======== Dataset content ========

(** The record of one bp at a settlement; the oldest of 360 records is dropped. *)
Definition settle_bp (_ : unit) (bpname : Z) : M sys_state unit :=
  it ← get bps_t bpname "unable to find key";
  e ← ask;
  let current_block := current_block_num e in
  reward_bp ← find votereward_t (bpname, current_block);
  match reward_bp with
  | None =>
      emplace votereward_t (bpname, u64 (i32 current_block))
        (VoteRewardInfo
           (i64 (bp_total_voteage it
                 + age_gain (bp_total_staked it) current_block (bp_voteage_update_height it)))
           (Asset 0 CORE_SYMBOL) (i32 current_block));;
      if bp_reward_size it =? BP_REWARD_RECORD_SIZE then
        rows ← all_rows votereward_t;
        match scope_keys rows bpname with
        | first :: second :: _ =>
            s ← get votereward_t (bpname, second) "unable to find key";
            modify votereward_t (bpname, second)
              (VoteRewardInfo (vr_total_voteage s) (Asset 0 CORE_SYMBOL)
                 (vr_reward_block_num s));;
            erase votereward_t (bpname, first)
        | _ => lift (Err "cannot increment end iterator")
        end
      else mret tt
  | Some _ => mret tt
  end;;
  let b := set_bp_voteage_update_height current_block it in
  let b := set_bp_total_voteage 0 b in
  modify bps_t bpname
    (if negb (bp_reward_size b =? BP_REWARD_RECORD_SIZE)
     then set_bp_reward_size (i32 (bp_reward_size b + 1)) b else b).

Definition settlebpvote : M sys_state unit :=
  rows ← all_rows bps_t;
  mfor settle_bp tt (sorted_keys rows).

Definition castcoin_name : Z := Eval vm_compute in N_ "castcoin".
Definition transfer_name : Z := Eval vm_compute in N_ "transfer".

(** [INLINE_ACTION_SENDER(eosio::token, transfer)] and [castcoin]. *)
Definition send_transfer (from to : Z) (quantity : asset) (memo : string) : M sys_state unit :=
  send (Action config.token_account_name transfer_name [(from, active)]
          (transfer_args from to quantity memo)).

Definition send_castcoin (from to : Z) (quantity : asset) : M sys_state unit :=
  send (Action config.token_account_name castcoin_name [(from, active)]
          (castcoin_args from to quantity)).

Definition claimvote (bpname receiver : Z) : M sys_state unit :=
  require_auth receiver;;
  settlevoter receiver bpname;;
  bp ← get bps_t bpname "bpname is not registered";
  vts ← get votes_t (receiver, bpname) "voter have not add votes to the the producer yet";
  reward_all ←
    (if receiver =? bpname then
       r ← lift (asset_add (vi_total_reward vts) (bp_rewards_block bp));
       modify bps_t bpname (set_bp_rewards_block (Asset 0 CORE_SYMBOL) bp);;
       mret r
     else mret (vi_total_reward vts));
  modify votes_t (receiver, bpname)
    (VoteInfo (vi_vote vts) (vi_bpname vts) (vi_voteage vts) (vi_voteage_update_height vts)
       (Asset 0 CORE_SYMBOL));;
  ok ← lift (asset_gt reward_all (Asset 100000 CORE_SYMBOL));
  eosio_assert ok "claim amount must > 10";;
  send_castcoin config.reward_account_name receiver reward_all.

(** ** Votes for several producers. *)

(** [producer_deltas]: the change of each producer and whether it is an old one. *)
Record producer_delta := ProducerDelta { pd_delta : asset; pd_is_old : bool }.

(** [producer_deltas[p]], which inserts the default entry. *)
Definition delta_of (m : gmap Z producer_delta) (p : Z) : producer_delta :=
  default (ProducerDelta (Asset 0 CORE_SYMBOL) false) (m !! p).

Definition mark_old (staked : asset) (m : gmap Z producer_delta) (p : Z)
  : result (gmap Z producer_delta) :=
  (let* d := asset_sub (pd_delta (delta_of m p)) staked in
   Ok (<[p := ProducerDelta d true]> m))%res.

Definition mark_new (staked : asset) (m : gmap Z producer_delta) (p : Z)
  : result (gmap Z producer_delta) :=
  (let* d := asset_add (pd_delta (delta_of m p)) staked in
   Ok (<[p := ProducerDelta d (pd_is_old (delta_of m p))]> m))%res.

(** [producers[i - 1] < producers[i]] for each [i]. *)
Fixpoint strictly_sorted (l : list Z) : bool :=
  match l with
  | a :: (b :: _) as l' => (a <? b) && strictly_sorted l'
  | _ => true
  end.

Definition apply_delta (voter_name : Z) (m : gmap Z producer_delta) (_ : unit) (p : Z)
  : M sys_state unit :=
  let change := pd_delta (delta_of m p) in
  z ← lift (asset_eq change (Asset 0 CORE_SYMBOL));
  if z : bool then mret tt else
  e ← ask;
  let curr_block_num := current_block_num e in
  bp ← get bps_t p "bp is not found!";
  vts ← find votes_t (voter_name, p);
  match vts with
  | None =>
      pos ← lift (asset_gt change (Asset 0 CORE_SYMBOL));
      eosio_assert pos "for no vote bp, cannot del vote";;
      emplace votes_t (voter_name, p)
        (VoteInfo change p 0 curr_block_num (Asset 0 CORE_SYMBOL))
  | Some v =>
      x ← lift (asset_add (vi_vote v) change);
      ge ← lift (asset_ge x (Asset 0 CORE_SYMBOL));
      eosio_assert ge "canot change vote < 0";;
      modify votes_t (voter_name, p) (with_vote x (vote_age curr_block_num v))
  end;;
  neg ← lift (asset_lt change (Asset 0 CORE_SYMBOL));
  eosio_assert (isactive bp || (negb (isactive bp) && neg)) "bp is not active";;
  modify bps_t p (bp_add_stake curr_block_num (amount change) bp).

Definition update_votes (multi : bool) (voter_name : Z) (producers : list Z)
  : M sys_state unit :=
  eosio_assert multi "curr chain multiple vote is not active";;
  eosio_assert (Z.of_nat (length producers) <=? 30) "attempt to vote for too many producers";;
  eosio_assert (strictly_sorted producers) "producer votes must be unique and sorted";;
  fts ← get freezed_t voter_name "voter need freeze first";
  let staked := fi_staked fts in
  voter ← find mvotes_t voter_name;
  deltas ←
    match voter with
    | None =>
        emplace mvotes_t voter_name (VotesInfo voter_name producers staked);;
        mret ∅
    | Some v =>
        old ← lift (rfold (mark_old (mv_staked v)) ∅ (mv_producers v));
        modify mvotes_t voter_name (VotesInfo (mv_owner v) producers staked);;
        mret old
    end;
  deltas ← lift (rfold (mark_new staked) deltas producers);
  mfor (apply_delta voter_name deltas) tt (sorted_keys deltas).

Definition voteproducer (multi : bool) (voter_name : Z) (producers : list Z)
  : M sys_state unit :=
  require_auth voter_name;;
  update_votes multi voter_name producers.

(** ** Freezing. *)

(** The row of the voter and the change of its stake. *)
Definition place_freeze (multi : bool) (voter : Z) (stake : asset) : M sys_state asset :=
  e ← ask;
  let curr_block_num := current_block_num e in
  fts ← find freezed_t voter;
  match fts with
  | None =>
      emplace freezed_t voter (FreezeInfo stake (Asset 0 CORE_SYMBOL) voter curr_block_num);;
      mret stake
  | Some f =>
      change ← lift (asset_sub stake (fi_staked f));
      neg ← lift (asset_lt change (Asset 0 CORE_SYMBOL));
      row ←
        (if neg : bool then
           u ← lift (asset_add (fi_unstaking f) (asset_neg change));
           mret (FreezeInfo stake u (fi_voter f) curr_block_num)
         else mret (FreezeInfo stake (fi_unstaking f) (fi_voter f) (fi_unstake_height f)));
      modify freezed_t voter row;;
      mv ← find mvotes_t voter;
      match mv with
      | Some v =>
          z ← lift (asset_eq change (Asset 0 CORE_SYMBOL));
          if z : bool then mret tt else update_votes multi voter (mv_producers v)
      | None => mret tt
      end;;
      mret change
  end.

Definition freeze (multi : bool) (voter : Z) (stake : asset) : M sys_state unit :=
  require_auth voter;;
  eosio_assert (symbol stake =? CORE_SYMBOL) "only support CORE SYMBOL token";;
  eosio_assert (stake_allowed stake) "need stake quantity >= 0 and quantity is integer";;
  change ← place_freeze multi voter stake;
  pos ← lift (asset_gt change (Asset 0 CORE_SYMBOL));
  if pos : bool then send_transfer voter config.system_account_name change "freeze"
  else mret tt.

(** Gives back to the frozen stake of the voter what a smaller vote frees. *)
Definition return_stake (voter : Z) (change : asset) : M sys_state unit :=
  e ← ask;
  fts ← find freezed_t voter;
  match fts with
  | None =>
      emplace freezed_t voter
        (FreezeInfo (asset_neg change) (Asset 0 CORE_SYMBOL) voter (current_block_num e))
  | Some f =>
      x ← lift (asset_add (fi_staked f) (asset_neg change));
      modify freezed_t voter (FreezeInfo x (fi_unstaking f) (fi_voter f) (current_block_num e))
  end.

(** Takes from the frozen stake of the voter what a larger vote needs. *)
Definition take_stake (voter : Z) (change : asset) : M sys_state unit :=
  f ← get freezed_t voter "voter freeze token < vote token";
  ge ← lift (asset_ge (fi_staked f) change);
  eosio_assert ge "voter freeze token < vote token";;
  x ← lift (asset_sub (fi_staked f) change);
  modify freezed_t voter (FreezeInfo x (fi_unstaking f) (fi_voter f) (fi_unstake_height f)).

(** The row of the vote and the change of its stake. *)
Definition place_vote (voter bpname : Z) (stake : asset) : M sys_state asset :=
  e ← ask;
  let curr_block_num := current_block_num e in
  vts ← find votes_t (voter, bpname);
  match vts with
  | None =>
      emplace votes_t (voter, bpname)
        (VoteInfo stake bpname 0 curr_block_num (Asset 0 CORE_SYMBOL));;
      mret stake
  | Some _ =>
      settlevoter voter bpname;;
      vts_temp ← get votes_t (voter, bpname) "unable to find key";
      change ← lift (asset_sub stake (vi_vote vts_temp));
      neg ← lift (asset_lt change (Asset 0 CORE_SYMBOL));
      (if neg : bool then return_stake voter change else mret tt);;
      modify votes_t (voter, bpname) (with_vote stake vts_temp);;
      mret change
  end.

========

_Work to complete_: In your answer, include only the lines above starting at the line that holds "let staked := fi_staked fts in" and ending at the line that holds "(** The row of the voter", copied exactly.

_Exercise response_:
  let staked := fi_staked fts in
  voter ← find mvotes_t voter_name;
  deltas ←
    match voter with
    | None =>
        emplace mvotes_t voter_name (VotesInfo voter_name producers staked);;
        mret ∅
    | Some v =>
        old ← lift (rfold (mark_old (mv_staked v)) ∅ (mv_producers v));
        modify mvotes_t voter_name (VotesInfo (mv_owner v) producers staked);;
        mret old
    end;
  deltas ← lift (rfold (mark_new staked) deltas producers);
  mfor (apply_delta voter_name deltas) tt (sorted_keys deltas).

Definition voteproducer (multi : bool) (voter_name : Z) (producers : list Z)
  : M sys_state unit :=
  require_auth voter_name;;
  update_votes multi voter_name producers.

(** ** Freezing. *)

(** The row of the voter and the change of its stake. *)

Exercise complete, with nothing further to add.